In the morning, its quiet, the lights are off so its hard to see. I wish I could see daylight. They covered the window in my room. I don't like that. Whatever. I woke up before Claire. I played apps on my phone. Crossy road and game of life. I was just trying to pass the time. There's not much I can do when I'm stuck here. The day was quiet and boring. Everything was okay, till that evening. Doctor Jonson walked in. Oh no... What is he going to do to me? I'm scared! He walked up next to me and Claire. He pushes her into her seat and straps her in by her wrists and ankles.
"No!!! Leave her alone!" I yell. I get up and jump at him. He grabs both my arms and throws me down onto my bed, holding both my arms down. I was stuck, I couldn't move except kick my feet and scream.
"Stop! Don't lay a finger on her!" Claire yells. He sneers. He puts straps around my ankles and wrists and straps me to my bed.
"No! Stop, please!" I yell. Tears were streaming down my eyes. "I'm begging you, leave me alone!" I plead.
"You have been bad, you're a bad girl, not listening to me and trying to escape. Your father tried to kill me, now I hurt you in payback" He said. He holds up a needle, with an evil smile on his face. "This needle, can do something horrible to a person" She snickers. I start freaking out, trying to get free from the straps. I pull hard at the straps, desperately trying to get free. Claire tries to get out of the straps that is trapping her too.
"When I inject this into your veins, it will make you veins hurt, every time your hearts pumps, it will make this substance get pumped through your veins and hurt you with every heartbeat.
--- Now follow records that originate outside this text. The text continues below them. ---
(* ===== verification/EventForwarder.v ===== *)
(** * event-forwarder

    The process that follows the chain block by block, forwards the unbondings of
    attested blocks to the contract on Ethereum, and marks each block as forwarded
    on the chain.  The state is what the process sends: transactions to the chain,
    calls of the contract, and signals on the channel between the processor and the
    stream of blocks.  Theorems: a block is marked with the nonces that follow one
    another, with at most four attempts; blocks are processed in order and without
    gaps, and no block follows one that was not marked; the stream stops at the first
    block that fails or does not exist yet; and no call ever reaches the contract,
    because the locks of an account are read back in another encoding than the one
    they are written in. *)

From stdpp Require Import base tactics option gmap strings numbers list.
From Stdlib Require Import ZArith Lia.
From Stdlib Require Import Strings.Byte.
From S2P Require Import Prelude Bytes Text Types CommitmentScheme CommitmentMap Runtime Sample.
From S2P Require Import PalletAttestation AttestationTree Rpc Watcher.
(* ===== verification/TranslationLayer.v ===== *)
(** * translation-layer

    The HTTP service that turns requests into transactions and answers queries.  The
    client of the chain is a class; the state of the service is the nonce of each
    network's submitter, the transactions it has sent and the history of their
    statuses.  Theorems: what a request for a contract is turned into and when it is
    refused; the tables of a request, in order, or no transaction at all; the
    attempts and nonces of a submission; what the status queries report; and that a
    contract cannot be removed or found by the address it was added with. *)

From stdpp Require Import base tactics option gmap strings numbers list.
From Stdlib Require Import ZArith Lia.
From Stdlib Require Import Strings.Byte.
From S2P Require Import Prelude Bytes Text Types CommitmentScheme CommitmentMap Runtime Sample.
From S2P Require Import SqlAst TablesSql ProofOfSql PlainCommitment CommitmentSql PalletPermissions.
From S2P Require Import PalletTables PalletSmartContracts.

(** ** model.rs *)

Record EventMapping := mkEventMapping {
  mapping_name : bytes;
  mapping_signature : bytes;
  mapping_table : bytes;
}.

Inductive ApiTableType := ApiCoreBlockchain | ApiSCI | ApiCommunity.
Inductive ApiCommitmentScheme := ApiHyperKzg | ApiDynamicDory.
Inductive ChainSource :=
| ChainEthereum
| ChainSepolia
| ChainBitcoin
| ChainPolygon
| ChainZkSyncEra
| ChainUserCreated (s : bytes).

Definition table_type_to_runtime (t : ApiTableType) : TableType :=
  match t with
  | ApiCoreBlockchain => CoreBlockchain
  | ApiSCI => SCI
  | ApiCommunity => Community
  end.
Definition table_type_from_runtime (rt : TableType) : ApiTableType :=
  match rt with
  | CoreBlockchain => ApiCoreBlockchain
  | SCI => ApiSCI
  | Community => ApiCommunity
  | _ => ApiCoreBlockchain
  end.
Definition chain_source_to_runtime (api : ChainSource) : Source :=
  match api with
  | ChainEthereum => Ethereum
  | ChainSepolia => Sepolia
  | ChainBitcoin => Bitcoin
  | ChainPolygon => Polygon
  | ChainZkSyncEra => ZkSyncEra
  | ChainUserCreated s => Source_UserCreated s
  end.

Record TableRequest := mkTableRequest {
  tr_table_type : ApiTableType;
  tr_table_name : bytes;
  tr_schema_name : bytes;
  tr_ddl_statement : bytes;
  tr_commitment : option bytes;
  tr_snapshot_url : option bytes;
  tr_commitment_scheme : option ApiCommitmentScheme;
  tr_source : ChainSource;
}.

Inductive AddContractRequest :=
| AddNormal (source address : bytes) (abi : option bytes) (starting_block : option Z)
    (target_schema contract_name : option bytes) (events : list EventMapping)
    (ddl_statement : option bytes) (tables : list TableRequest)
| AddProxy (source address implementation_address : bytes) (abi : option bytes)
    (starting_block : option Z) (target_schema contract_name : option bytes)
    (events : list EventMapping) (ddl_statement : option bytes) (tables : list TableRequest).
Record RemoveContractRequest := mkRemoveContractRequest { rm_source : bytes; rm_address : bytes }.
Record DropTableRequest := mkDropTableRequest {
  drop_schema_name : bytes;
  drop_table_name : bytes;
  drop_source : ChainSource;
  drop_mode : bytes;
  drop_table_type : ApiTableType;
}.

Inductive ApiContract :=
| ApiNormal (source address : bytes) (abi : option bytes) (starting_block : option Z)
    (target_schema contract_name : option bytes) (events : list EventMapping)
    (ddl_statement : option bytes)
| ApiProxy (source address implementation_address : bytes) (abi : option bytes)
    (starting_block : option Z) (target_schema contract_name : option bytes)
    (events : list EventMapping) (ddl_statement : option bytes).

Record ApiResponse := mkApiResponse {
  success : bool;
  err_msg : option bytes;
  tx_hash : option bytes;
}.

Inductive ContractConversionError :=
| AddressTooLong
| ImplementationAddressTooLong
| AbiTooLarge
| TargetSchemaTooLong
| ContractNameTooLong
| HexConversionError
| DDLTooLarge.

Definition conversion_error_display (e : ContractConversionError) : bytes :=
  match e with
  | AddressTooLong => bs "Contract address exceeds 64 bytes"
  | ImplementationAddressTooLong => bs "Implementation address exceeds 64 bytes"
  | AbiTooLarge => bs "ABI exceeds 8192 bytes"
  | TargetSchemaTooLong => bs "Target schema exceeds 8192 bytes"
  | ContractNameTooLong => bs "Contract name exceeds 64 bytes"
  | HexConversionError => bs "HexConversionError"
  | DDLTooLarge => bs "DDL to large to fit in bounded vector"
  end.

(** ** utils.rs *)

(** [<[u8; 32]>::from_hex] refuses other lengths. *)
Definition parse_h256_from_hex (hex_str : bytes) : outcome bytes bytes :=
  let hex_str := trim_0x hex_str in
  match hex_decode hex_str with
  | Some b => if (length b =? 32)%nat then Ok b else Err (bs "Invalid hex string")
  | None => Err (bs "Invalid hex string")
  end.

Inductive StatusCode := BAD_REQUEST | NOT_FOUND | INTERNAL_SERVER_ERROR.
Definition failure_response (message : bytes) : ApiResponse := mkApiResponse false (Some message) None.
Definition bad_request (message : bytes) : StatusCode * ApiResponse :=
  (BAD_REQUEST, failure_response message).
Definition internal_server_error (message : bytes) : StatusCode * ApiResponse :=
  (INTERNAL_SERVER_ERROR, failure_response message).
Definition not_found (message : bytes) : StatusCode * ApiResponse :=
  (NOT_FOUND, failure_response message).

Definition convert_event_details_from_chain (event_details : option (list EventDetails))
    : list EventMapping :=
  match event_details with
  | Some bound_vec =>
      (fun event => mkEventMapping (from_utf8_lossy (event_name event))
        (from_utf8_lossy (event_signature event)) (from_utf8_lossy (event_table event))) <$> bound_vec
  | None => []
  end.
Definition convert_event_details_to_chain (events : list EventMapping) : option (list EventDetails) :=
  match events with
  | [] => None
  | _ => Some ((fun event => mkEventDetails (mapping_name event) (mapping_signature event)
           (mapping_table event)) <$> events)
  end.

Definition extract_param (params : gmap bytes bytes) (key : bytes)
    : outcome (StatusCode * ApiResponse) bytes :=
  ok_or (params !! key) (bad_request (bs "Missing required query parameter: " ++ key)).

Definition bytes_to_string (b : bytes) : bytes := from_utf8_lossy b.
Definition bytes_option_to_string (o : option bytes) : option bytes :=
  bytes_to_string <$> o.

Definition string_to_mode `{UnicodeData} (mode0 : bytes) : IndexerMode :=
  let mode := to_lowercase mode0 in
  if bool_decide (mode = bs "core") then Core
  else if bool_decide (mode = bs "full") then Full
  else if bool_decide (mode = bs "pricefeeds") || bool_decide (mode = bs "price_feeds") then PriceFeeds
  else if str_starts_with mode (bs "smartcontract:")
  then SmartContract (trim_start_matches (bs "smartcontract:") mode)
  else if str_starts_with mode (bs "usercreated:")
  then IndexerMode_UserCreated (trim_start_matches (bs "usercreated:") mode)
  else IndexerMode_UserCreated mode0.

Definition string_to_source `{UnicodeData} (source : bytes) : Source :=
  let source := to_lowercase source in
  if bool_decide (source = bs "ethereum") then Ethereum
  else if bool_decide (source = bs "sepolia") then Sepolia
  else if bool_decide (source = bs "bitcoin") then Bitcoin
  else if bool_decide (source = bs "polygon") then Polygon
  else if bool_decide (source = bs "zksyncera") then ZkSyncEra
  else Source_UserCreated source.

Definition source_to_string (source : Source) : bytes :=
  match source with
  | Ethereum => bs "Ethereum"
  | Sepolia => bs "Sepolia"
  | Bitcoin => bs "Bitcoin"
  | Polygon => bs "Polygon"
  | ZkSyncEra => bs "ZkSyncEra"
  | Source_UserCreated bounded_vec =>
      match from_utf8 bounded_vec with
      | Some custom_source => custom_source
      | None => bs "InvalidUserCreatedSource"
      end
  end.

Definition map_contract_to_api (contract : Contract) (source : Source) (address : bytes) : ApiContract :=
  match contract with
  | Normal c =>
      let d := normal_details c in
      ApiNormal (source_to_string source) (bytes_to_string address)
        (bytes_option_to_string (abi d)) (starting_block d)
        (bytes_option_to_string (target_schema d)) (bytes_option_to_string (contract_name d))
        (convert_event_details_from_chain (event_details d)) (Some [])
  | Proxy c =>
      let d := proxy_details c in
      let i := implementation_details (implementation c) in
      ApiProxy (source_to_string source) (bytes_to_string address)
        (bytes_to_string (contract_address i)) (bytes_option_to_string (abi i)) (starting_block d)
        (bytes_option_to_string (target_schema i)) (bytes_option_to_string (contract_name d))
        (convert_event_details_from_chain (event_details d)) (Some [])
  end.

(** ** Requests as calls *)

Section requests.
Context `{UnicodeData}.

Definition ABI_BOUND : nat := 32768.

Definition to_bounded (b : bytes) (max : nat) : option bytes :=
  if (max <? length b)%nat then None else Some b.

(** [match o { Some(s) if s.len() > max => return Err(e), ... }]. *)
Definition bounded_text (max : nat) (e : ContractConversionError) (o : option bytes)
    : outcome ContractConversionError (option bytes) :=
  match o with
  | Some s => if (max <? length s)%nat then Err e else Ok (Some s)
  | None => Ok None
  end.

(** The hex text of an address. *)
Definition address_from_hex (address : bytes) (too_long : ContractConversionError)
    : outcome ContractConversionError bytes :=
  let? address_bytes := ok_or (hex_decode (trim_0x address)) HexConversionError in
  ok_or (to_bounded address_bytes 64) too_long.
(* ===== verification/DataLoader.v ===== *)
(** * data-loader

    Loads the parquet files of a blob store into a database, one partition (a table's
    year and month) after the other, with a checkpoint for each.  The state is the
    table of checkpoints and the statements executed; every statement may fail, which
    is a list of faults in the state.  The store, the parquet reader and the calendar
    are classes.  Theorems: a partition ends with exactly one checkpoint that says
    whether it was loaded, and touches no other; a completed partition is skipped;
    what a run does when statements fail; the placeholders of an insert; the values
    of a row.  Some show where the code does not do what its documentation says: the
    initialization deletes the checkpoints of completed partitions, dates are
    shifted, and the estimate of the time is zero. *)

From stdpp Require Import base tactics option gmap strings numbers list sorting.
From Stdlib Require Import ZArith Lia.
From Stdlib Require Import Strings.Byte.
From S2P Require Import Prelude Bytes Text.

(** ** checkpoint.rs *)

Inductive CheckpointStatus := Failed | Completed | Processing.
Definition status_display (s : CheckpointStatus) : bytes :=
  match s with
  | Failed => bs "Failed"
  | Completed => bs "Completed"
  | Processing => bs "Processing"
  end.
(* ===== verification/StaticSetups.v ===== *)
(** * proof-of-sql/static-setups

    Loads the public parameters of the commitment schemes at the start of a node, from
    files or from the web, and puts them into cells that are written once.  The state
    is the file system and the cells.  The hash, the deserializers and the template of
    the address are a class; the web is a record, so that it may differ between two
    starts.  Theorems: what is put into the cells was verified against the configured
    hashes; the parallel deserialization gives what a sequential one gives, whatever
    the number of processors; cells and existing files never change, with the
    consequence that an interrupted download is never repaired and a start that failed
    half way cannot be repeated. *)

From stdpp Require Import base tactics option gmap strings numbers list.
From Stdlib Require Import ZArith Lia.
From Stdlib Require Import Strings.Byte.
From S2P Require Import Prelude Bytes.

Class SetupLibrary := {
  PublicParameters : Type;
  ProverSetup : Type;
  Point : Type;
  SourceError : Type;
  sha256 : bytes -> bytes;
  (** [deserialize_with_mode] of the dory parameters. *)
  deserialize_dory : bytes -> outcome SourceError PublicParameters;
  (** [deserialize_flat_compressed_hyperkzg_public_setup_from_slice]. *)
  deserialize_hyperkzg : bytes -> outcome SourceError (list Point);
  prover_setup_from : PublicParameters -> ProverSetup;
  (** Rendering the template with the release degree and parsing the address. *)
  render_url : bytes -> bytes -> outcome SourceError bytes;
  parse_url : bytes -> outcome SourceError bytes;
  url_join : bytes -> bytes -> option bytes;
  file_not_found : bytes -> SourceError;
  task_panicked : SourceError;
  num_cpus : nat;
}.

(** The web: whether a request for the head succeeds, and the stream of the contents,
    whose pieces may end with an error. *)
Record Web `{SetupLibrary} := mkWeb {
  web_head : bytes -> bool;
  web_get : bytes -> outcome SourceError (list (outcome SourceError bytes));
}.

Section static_setups.
Context `{SetupLibrary}.

Record ProofOfSqlPublicSetupArgs := mkArgs {
  dory_public_setup_path : option bytes;
  dory_public_setup_url : bytes;
  dory_public_setup_sha256 : bytes;
  hyper_kzg_public_setup_directory : bytes;
  hyper_kzg_public_setup_base_url_template : bytes;
  hyper_kzg_public_setup_release_degree : bytes;
  hyper_kzg_public_setup_sha256 : bytes;
}.

Inductive LoadPublicSetupError :=
| RenderUrlTemplate (source : SourceError)
| ParseRenderedUrl (source : SourceError)
| UrlError (source : SourceError)
| IoError (source : SourceError)
| Threading (source : SourceError)
| Verification
| Deserialize (error : SourceError).

Inductive InitializePublicSetupError :=
| LoadError (source : LoadPublicSetupError)
| AlreadyInitialized.

(** The files and the cells. *)
Record Host := mkHost {
  files : gmap bytes bytes;
  DORY_PUBLIC_PARAMETERS : option PublicParameters;
  DORY_PROVER_SETUP : option ProverSetup;
  HYPERKZG_PUBLIC_SETUP : option (list Point);
  PUBLIC_SETUPS : option (list Point * ProverSetup);
}.
Definition with_files (f : gmap bytes bytes -> gmap bytes bytes) (h : Host) : Host :=
  mkHost (f (files h)) (DORY_PUBLIC_PARAMETERS h) (DORY_PROVER_SETUP h) (HYPERKZG_PUBLIC_SETUP h)
    (PUBLIC_SETUPS h).
Lemma show_attestations_run n fetched s :
  io_results s = [] -> drawn s = progress s ->
  let '(s', o) := show_attestations debug_error n fetched s in
  o <> Panic /\
  (exists p, drawn s' = p ++
     match fetched with
     | None => [no_attestations n; bs "Press q to quit"]
     | Some [] => [no_attestations n]
     | Some l => [verdict n l; bs "Press q to quit"]
     end) /\
  (raw_mode s', alternate_screen s') =
    match o, fetched with
    | Ok Returned, Some [] => (raw_mode s, alternate_screen s)
    | Ok Returned, _ => (false, false)
    | _, _ => (raw_mode s, alternate_screen s)
    end.
Proof.
  intros Hio Hd. destruct fetched as [[|a l]|]; cbn [show_attestations].
  - rewrite show_run by done. split_and!; [done|by exists (progress s)|done].
  - rewrite !show_run by done. unfold mbind at 1, mtry, verify_shown.
    edestruct verify_shown_run as [p ->]; [exact Hio|done|].
    pose proof (verify_attestations_no_panic (a :: l)) as Hnp. unfold verdict, verify_attestations in *.
    destruct (verify_attestations_from None (a :: l)) as [[]|e|]; [| |done]; cbn [map_err].
    + unfold mbind at 1, push at 1, mmodify.
      match goal with |- context [verify_end ?s] =>
        pose proof (verify_end_run s p (verified_line n) Hio eq_refl) as He; destruct (verify_end s) end.
      exact He.
    + unfold mbind at 1. rewrite show_last_run by exact Hio.
      match goal with |- context [verify_end ?s] =>
        pose proof (verify_end_run s p _ Hio eq_refl) as He; destruct (verify_end s) end.
      exact He.
  - rewrite show_run by done.
    match goal with |- context [verify_end ?s0] =>
      pose proof (verify_end_run s0 (progress s) _ Hio eq_refl) as He; destruct (verify_end s0) end.
    exact He.
Qed.

(** On a terminal that works, [verify] shows the verdict of the verification, and gives
    the terminal back in its normal mode exactly when it returns and the list of
    attestations was not empty: with an empty list, and with an error, raw mode and the
    alternate screen stay on. *)
Theorem verify_spec n ws (connection : outcome SubxtError unit) fetched s :
  io_results s = [] -> connection <> Panic -> fetched <> Panic ->
  let '(s', o) := verify debug_error n ws connection fetched s in
  o <> Panic /\
  (forall f, connection = Ok tt -> fetched = Ok f -> exists p, drawn s' = p ++
     match f with
     | None => [no_attestations n; bs "Press q to quit"]
     | Some [] => [no_attestations n]
     | Some l => [verdict n l; bs "Press q to quit"]
     end) /\
  (raw_mode s', alternate_screen s') =
    match o, fetched with
    | Ok Returned, Ok (Some []) => (true, true)
    | Ok Returned, _ => (false, false)
    | _, _ => (true, true)
    end.
Proof.
  intros Hio Hc Hf. destruct (verify_start_run n ws connection fetched s Hio) as (p & d & ->).
  destruct connection as [[]|e|], fetched as [f|e'|]; try done.
  match goal with |- context [show_attestations _ _ _ ?s0] =>
    pose proof (show_attestations_run n f s0 Hio eq_refl) as Hr;
    destruct (show_attestations debug_error n f s0) as [s' o] end.
  destruct Hr as (Ho & Hd & Hm). split_and!; [done|by intros ? _ [= <-]|].
  rewrite Hm. destruct o as [[]|e|], f as [[]|]; done.
Qed.
End verify_theorems.
(* ===== verification/ChainUtils.v ===== *)
(** * chain-utils

    The messages of the [test-staking] command, chain-utils/src/test_staking.rs, which
    imitate rows of the system tables and are submitted as arrow streams of tables.
    Theorems: both messages are read by the chain as the tables they were built from, and
    the pallet of the system tables refuses their rows, because the addresses are text where
    it reads bytes; nothing is staked and no key is registered. *)

From stdpp Require Import base tactics option gmap strings numbers list.
From Stdlib Require Import ZArith Lia.
From Stdlib Require Import Strings.Byte.
From S2P Require Import Prelude Bytes Text Types CommitmentScheme IndexMap OnChainTable ArrowConversion SqlAst.
From S2P Require Import TablesSql ProofOfSql PlainCommitment CommitmentSql Native Runtime Sample SystemTables.

(** Arrow's [StreamWriter] of one batch, and that the reader reads what it wrote. *)
Class StreamWriter := { write_stream : RecordBatch -> option bytes }.
Class StreamLaws `{StreamWriter} `{StreamReader} := {
  stream_round_trip batch b : write_stream batch = Some b -> read_stream b = Some [Some batch];
}.

(** ** test_staking.rs *)

Section test_staking.
Context `{UnicodeData} `{ArrowLibrary} `{StreamWriter}.

(** The columns that both messages start with. *)
Definition event_columns : list (Ident * OnChainColumn) :=
  [(Ident_new (bs "block_number"), BigInt [1]);
   (Ident_new (bs "time_stamp"), TimestampTZ Microsecond None [1]);
   (Ident_new (bs "transaction_hash"), VarChar [bs "asdf"]);
   (Ident_new (bs "event_index"), Int [1]);
   (Ident_new (bs "contract_address"), VarChar [bs "asdf"]);
   (Ident_new (bs "decode_error"), VarChar [bs "asdf"])].

(** A table as an arrow stream. *)
Definition message_data {E} (columns : list (Ident * OnChainColumn)) : outcome E RowData :=
  let? expected := unwrap (try_from_iter columns) in
  let? record_batch := table_into_batch expected in
  unwrap_option (write_stream record_batch).

Definition staking_columns (eth_wallet : bytes) (amount : Z) : list (Ident * OnChainColumn) :=
  event_columns ++
  [(Ident_new (bs "staker"), VarChar [eth_wallet]);
   (Ident_new (bs "amount"), Decimal75 75 0 [amount])].
Definition get_staking_message {E} (eth_wallet : bytes) (amount : Z) : outcome E RowData :=
  message_data (staking_columns eth_wallet amount).

Definition session_keys_columns (eth_wallet session_keys : bytes) : list (Ident * OnChainColumn) :=
  event_columns ++
  [(Ident_new (bs "sender"), VarChar [eth_wallet]);
   (Ident_new (bs "body"), VarChar [session_keys]);
   (Ident_new (bs "nonce"), Decimal75 75 0 [1])].
Definition get_session_keys_message {E} (eth_wallet session_keys : bytes) : outcome E RowData :=
  message_data (session_keys_columns eth_wallet session_keys).
End test_staking.

Definition STAKED_TABLE : TableIdentifier := mkTableIdentifier (bs "STAKED") (bs "SXT_SYSTEM_STAKING").
Definition MESSAGE_TABLE : TableIdentifier := mkTableIdentifier (bs "MESSAGE") (bs "SXT_SYSTEM_STAKING").

(** The amount that [test_staking] sends. *)
Definition test_amount : Z := 1000000000000000000000000000 * 1000.

Section lemmas.
Context `{UnicodeLaws} `{ArrowLibraryLaws} `{StreamLaws} `{PostcardLaws} `{ExternalPallets}.

(** What is sent is read back as the table of the message. *)
Lemma message_received {E} columns table data b :
  try_from_iter columns = Ok table -> Forall (fun p => column_exportable p.2) table ->
  Forall (fun p => quote_style p.1 = None) table -> message_data (E := E) columns = Ok data ->
  record_batch_to_onchain data = Ok b -> deserialize_on_chain_table (on_chain_table_data b) = Some table.
Proof.
  intros Ht Hex Hq Hm Hr. pose proof (try_from_iter_ok_wf _ _ Ht) as Hwf.
  destruct (table_batch_round_trip (E := E) table Hwf Hex Hq) as (batch & Hb & Hback).
  unfold message_data in Hm. rewrite Ht in Hm. cbn [unwrap obind] in Hm. rewrite Hb in Hm. cbn [obind] in Hm.
  destruct (write_stream batch) as [w|] eqn:Hw; [|done]. injection Hm as ->.
  unfold record_batch_to_onchain in Hr. rewrite (stream_round_trip _ _ Hw) in Hr. cbn in Hr.
  rewrite Hback in Hr. cbn [map_err obind] in Hr. apply map_err_ok in Hr.
  apply obind_ok in Hr as (raw & Hraw%ok_or_ok & Hr). apply obind_ok in Hr as (d & Hd%ok_or_ok & [= <-]).
  apply try_from_large_some in Hd as [-> _]. cbn. unfold deserialize_on_chain_table.
  rewrite (postcard_round_trip table raw (proj1 (proj2 Hwf)) Hraw).
  unfold base.mbind, option_bind. by rewrite try_from_iter_id.
Qed.

Definition refused_row (s : Storage) : Storage :=
  push_event (SystemTablesEvent (pallet_system_tables_events.MessageProcessingError
    (err pallet_system_tables.MissingExpectedField))) s.

(** A table that the messages are built from is refused by the pallet. *)
Definition refused_by_pallet (id : TableIdentifier) (table : OnChainTable) : Prop :=
  Forall (fun p => column_exportable p.2) table /\ Forall (fun p => quote_style p.1 = None) table /\
  forall s, process_system_table id table s = (refused_row s, Ok tt).

Lemma staking_table_refused wallet amount :
  0 <= amount < 2 ^ 256 ->
  exists table, try_from_iter (staking_columns wallet amount) = Ok table /\ refused_by_pallet STAKED_TABLE table.
Proof.
  intros Ha. eexists. split; [vm_compute; reflexivity|]. split_and!.
  - repeat constructor; cbn; (lia || done).
  - repeat constructor.
  - intros s. vm_compute. reflexivity.
Qed.

Lemma session_keys_table_refused wallet keys :
  exists table, try_from_iter (session_keys_columns wallet keys) = Ok table /\ refused_by_pallet MESSAGE_TABLE table.
Proof.
  eexists. split; [vm_compute; reflexivity|]. split_and!.
  - repeat constructor; cbn; (lia || done).
  - repeat constructor.
  - intros s. vm_compute. reflexivity.
Qed.

(** The chain reads the staking message as its table, and all that its pallet of the
    system tables does with it is to report that an expected field is missing. *)
Theorem staking_message_refused {E} wallet amount data b table s :
  0 <= amount < 2 ^ 256 -> get_staking_message (E := E) wallet amount = Ok data ->
  record_batch_to_onchain data = Ok b -> on_chain_table_try_from_bytes b = Ok table ->
  process_system_table STAKED_TABLE table s = (refused_row s, Ok tt).
Proof.
  intros Ha Hm Hr Ht%ok_or_ok. destruct (staking_table_refused wallet amount Ha) as (t & Ht' & Hex & Hq & Hp).
  rewrite (message_received _ _ _ _ Ht' Hex Hq Hm Hr) in Ht. injection Ht as <-. apply Hp.
Qed.

(** Nor does the other message register keys or use up a nonce. *)
Theorem session_keys_message_refused {E} wallet keys data b table s :
  get_session_keys_message (E := E) wallet keys = Ok data ->
  record_batch_to_onchain data = Ok b -> on_chain_table_try_from_bytes b = Ok table ->
  process_system_table MESSAGE_TABLE table s = (refused_row s, Ok tt).
Proof.
  intros Hm Hr Ht%ok_or_ok. destruct (session_keys_table_refused wallet keys) as (t & Ht' & Hex & Hq & Hp).
  rewrite (message_received _ _ _ _ Ht' Hex Hq Hm Hr) in Ht. injection Ht as <-. apply Hp.
Qed.
End lemmas.

(** The amount of the command is called a thousand tokens of 18 decimals; it is a
    thousand million times as much. *)
Example test_amount_value : test_amount = 10 ^ 9 * (1000 * 10 ^ 18).
Proof. reflexivity. Qed.

(** ** An example *)

Module ChainUtilsExamples.
#[local] Existing Instances plain_postcard plain_postcard_laws.
#[local] Existing Instances plain_arrow plain_arrow_laws.
#[local] Existing Instance plain_reader.
#[local] Existing Instances ascii_unicode ascii_unicode_laws.
#[local] Existing Instance sample_config.

#[local] Instance ArrowDataType_eq_dec : EqDecision ArrowDataType.
Proof. solve_decision. Defined.
#[local] Instance ArrowValues_eq_dec : EqDecision ArrowValues.
Proof. solve_decision. Defined.
#[local] Instance ArrayRef_eq_dec : EqDecision ArrayRef.
Proof. solve_decision. Defined.

(** A writer of the batches that the reader reads. *)
#[local] Instance plain_writer : StreamWriter := {|
  write_stream batch :=
    match table_try_from_batch batch with
    | Ok t =>
        b ← to_allocvec t;
        if bool_decide (read_stream b = Some [Some batch]) then Some b else None
    | _ => None
    end;
|}.
#[local] Instance plain_stream_laws : StreamLaws.
Proof.
  split. intros batch b. cbn. destruct (table_try_from_batch batch) as [t| |]; [|done..].
  case_bool_decide; [|done]. by intros [= <-].
Qed.

Definition wallet : bytes := bs "abcdef".
Definition data : RowData := default [] (to_option (get_staking_message (E := unit) wallet test_amount)).
Definition received : OnChainTableBytes :=
  default (mkOnChainTableBytes []) (to_option (record_batch_to_onchain data)).
Definition table : OnChainTable := default [] (to_option (on_chain_table_try_from_bytes received)).

Lemma staking_message_refused_witness :
  process_system_table STAKED_TABLE table sample_storage = (refused_row sample_storage, Ok tt).
Proof.
  apply (staking_message_refused (E := unit) wallet test_amount data received table sample_storage).
  - unfold test_amount. lia.
  - vm_compute. reflexivity.
  - vm_compute. reflexivity.
  - vm_compute. reflexivity.
Defined.

Definition keys_data : RowData := default [] (to_option (get_session_keys_message (E := unit) wallet (bs "0102"))).
Definition keys_received : OnChainTableBytes :=
  default (mkOnChainTableBytes []) (to_option (record_batch_to_onchain keys_data)).
Definition keys_table : OnChainTable := default [] (to_option (on_chain_table_try_from_bytes keys_received)).

Lemma session_keys_message_refused_witness :
  process_system_table MESSAGE_TABLE keys_table sample_storage = (refused_row sample_storage, Ok tt).
Proof.
  apply (session_keys_message_refused (E := unit) wallet (bs "0102") keys_data keys_received keys_table sample_storage);
    vm_compute; reflexivity.
Defined.
End ChainUtilsExamples.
It will be searing pain till you get a special medicine, that only I have" He says, laughing like a madman. He puts the needle into my thigh, and injects the stuff.
"AAAAAAAH!" I scream, every two seconds, my veins spike with pain. My whole body suffers. Doctor Jonson just stands there and laughs. I'm struggling and flinching with pain, trying to get out of the straps.
"Give her the antidote! Now!" Claire screams. He just laughs. I scream, this is too much, this pain is too intense.
"Please! Make it stop!!" I scream. My veins sting and hurt and it won't stop. My veins carried the poison throughout my body and it hurts everywhere. Doctor Jonson just watches me as I scream and cry. He seems to find it pleasant that I'm suffering. He lets me scream and cry in pain for ten minutes, he then unties one strap from Claire's wrist and puts the medicine to stop the pin on the end table next to her, then runs out of the room. Claire unties the rest of the straps and puts the needle into my arm. A couple minutes later the pain started to relieve. And she unties the straps on my wrists and ankles. I lay there breathing heavily, trying to relax and let the pain disappear and let my heart slow down a little bit. That was torture, the doctor meant what he said, my punishment was worse than everything else he did to me so far. What a cold, cruel man. And no one can stop him. He's too strong, too evil, too... Unstoppable.